(** *** The comparison order is transitive, and decides a list without ties *)

Lemma string_leb_trans (a b c : string) :
  String.leb a b = true -> String.leb b c = true -> String.leb a c = true.
Proof.
  unfold String.leb. revert b c.
  induction a as [|x a IH]; intros [|y b] [|z c]; simpl; try congruence.
  unfold Ascii.compare.
  destruct (N.compare_spec (N_of_ascii x) (N_of_ascii y)) as [Exy|Lxy|Gxy];
    destruct (N.compare_spec (N_of_ascii y) (N_of_ascii z)) as [Eyz|Lyz|Gyz];
    destruct (N.compare_spec (N_of_ascii x) (N_of_ascii z)) as [Exz|Lxz|Gxz];
    try congruence; try lia.
  apply IH.
Qed.

Lemma value_leb_trans (a b c : sort_value) :
  value_leb a b = true -> value_leb b c = true -> value_leb a c = true.
Proof.
  destruct a as [|x|x], b as [|y|y], c as [|z|z]; simpl; try congruence.
  - rewrite !Qle_bool_iff. apply Qle_trans.
  - apply string_leb_trans.
Qed.

(** Two sorted arrangements of the same elements are equal when no two
    elements tie. *)
Lemma Sorted_unique {A} (R : A -> A -> Prop) (l1 l2 : list A) :
  (forall x y z, R x y -> R y z -> R x z) ->
  (forall x y, x ∈ l1 -> y ∈ l1 -> R x y -> R y x -> x = y) ->
  Sorted R l1 -> Sorted R l2 -> l1 ≡ₚ l2 -> l1 = l2.
Proof.
  intros Htrans. revert l2.
  induction l1 as [|x l1 IH]; intros l2 Hanti H1 H2 Hperm.
  - symmetry. now apply Permutation_nil.
  - destruct l2 as [|y l2]; [now apply Permutation_sym, Permutation_nil_cons in Hperm|].
    apply Sorted_StronglySorted in H1; [|exact Htrans].
    apply Sorted_StronglySorted in H2; [|exact Htrans].
    apply StronglySorted_inv in H1 as [H1 Hx]. apply StronglySorted_inv in H2 as [H2 Hy].
    rewrite Forall_forall in Hx, Hy.
    assert (Hxy : x = y).
    { assert (Hyin : y ∈ x :: l1) by (rewrite Hperm; apply list_elem_of_here).
      assert (Hxin : x ∈ y :: l2) by (rewrite <- Hperm; apply list_elem_of_here).
      apply elem_of_cons in Hyin as [->|Hyin]; [reflexivity|].
      apply elem_of_cons in Hxin as [->|Hxin]; [reflexivity|].
      apply (Hanti x y);
        [apply list_elem_of_here | now apply list_elem_of_further
        | now apply Hx | now apply Hy]. }
    subst y. f_equal. apply IH.
    + intros a b Ha Hb. apply Hanti; now apply list_elem_of_further.
    + now apply StronglySorted_Sorted.
    + now apply StronglySorted_Sorted.
    + now apply Permutation_cons_inv in Hperm.
Qed.
End MongoFacts.

(** ** Compiled queries *)

Section CompileFacts.
Import JsNum Js Mongo.
Variable rp : string -> string -> option (string -> bool).
Variable rs : string -> string -> string -> bool.

Lemma compile_or_inv clauses f :
  compile_or rp rs clauses = Ok f ->
  forall p, f p = true -> exists clause, clause ∈ clauses /\ clause_holds rp rs clause p.
Proof.
  revert f. induction clauses as [|[path c] rest IH]; intros f; simpl.
  - intros [= <-] p Hp. discriminate Hp.
  - intros H. await H m Em. await H ms Ems. injection H as <-.
    intros p Hp. apply orb_true_iff in Hp as [Hp|Hp].
    + exists (path, c). split; [left|].
      unfold compile_regex in Em.
      destruct (Regex.test rp rs (regex c) (options c)) as [mt|] eqn:Et; [|discriminate Em].
      injection Em as <-.
      destruct (text_field path p) as [s|] eqn:Ef; [|discriminate Hp].
      now exists mt, s.
    + destruct (IH ms eq_refl p Hp) as [clause [Hin Hh]].
      exists clause. split; [now right | exact Hh].
Qed.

════════════════════

Quote the listing above from its first line to the line with "assert (Hxy : x = y).", inclusive, and add nothing.

(** *** The comparison order is transitive, and decides a list without ties *)

Lemma string_leb_trans (a b c : string) :
  String.leb a b = true -> String.leb b c = true -> String.leb a c = true.
Proof.
  unfold String.leb. revert b c.
  induction a as [|x a IH]; intros [|y b] [|z c]; simpl; try congruence.
  unfold Ascii.compare.
  destruct (N.compare_spec (N_of_ascii x) (N_of_ascii y)) as [Exy|Lxy|Gxy];
    destruct (N.compare_spec (N_of_ascii y) (N_of_ascii z)) as [Eyz|Lyz|Gyz];
    destruct (N.compare_spec (N_of_ascii x) (N_of_ascii z)) as [Exz|Lxz|Gxz];
    try congruence; try lia.
  apply IH.
Qed.

Lemma value_leb_trans (a b c : sort_value) :
  value_leb a b = true -> value_leb b c = true -> value_leb a c = true.
Proof.
  destruct a as [|x|x], b as [|y|y], c as [|z|z]; simpl; try congruence.
  - rewrite !Qle_bool_iff. apply Qle_trans.
  - apply string_leb_trans.
Qed.

(** Two sorted arrangements of the same elements are equal when no two
    elements tie. *)
Lemma Sorted_unique {A} (R : A -> A -> Prop) (l1 l2 : list A) :
  (forall x y z, R x y -> R y z -> R x z) ->
  (forall x y, x ∈ l1 -> y ∈ l1 -> R x y -> R y x -> x = y) ->
  Sorted R l1 -> Sorted R l2 -> l1 ≡ₚ l2 -> l1 = l2.
Proof.
  intros Htrans. revert l2.
  induction l1 as [|x l1 IH]; intros l2 Hanti H1 H2 Hperm.
  - symmetry. now apply Permutation_nil.
  - destruct l2 as [|y l2]; [now apply Permutation_sym, Permutation_nil_cons in Hperm|].
    apply Sorted_StronglySorted in H1; [|exact Htrans].
    apply Sorted_StronglySorted in H2; [|exact Htrans].
    apply StronglySorted_inv in H1 as [H1 Hx]. apply StronglySorted_inv in H2 as [H2 Hy].
    rewrite Forall_forall in Hx, Hy.
    assert (Hxy : x = y).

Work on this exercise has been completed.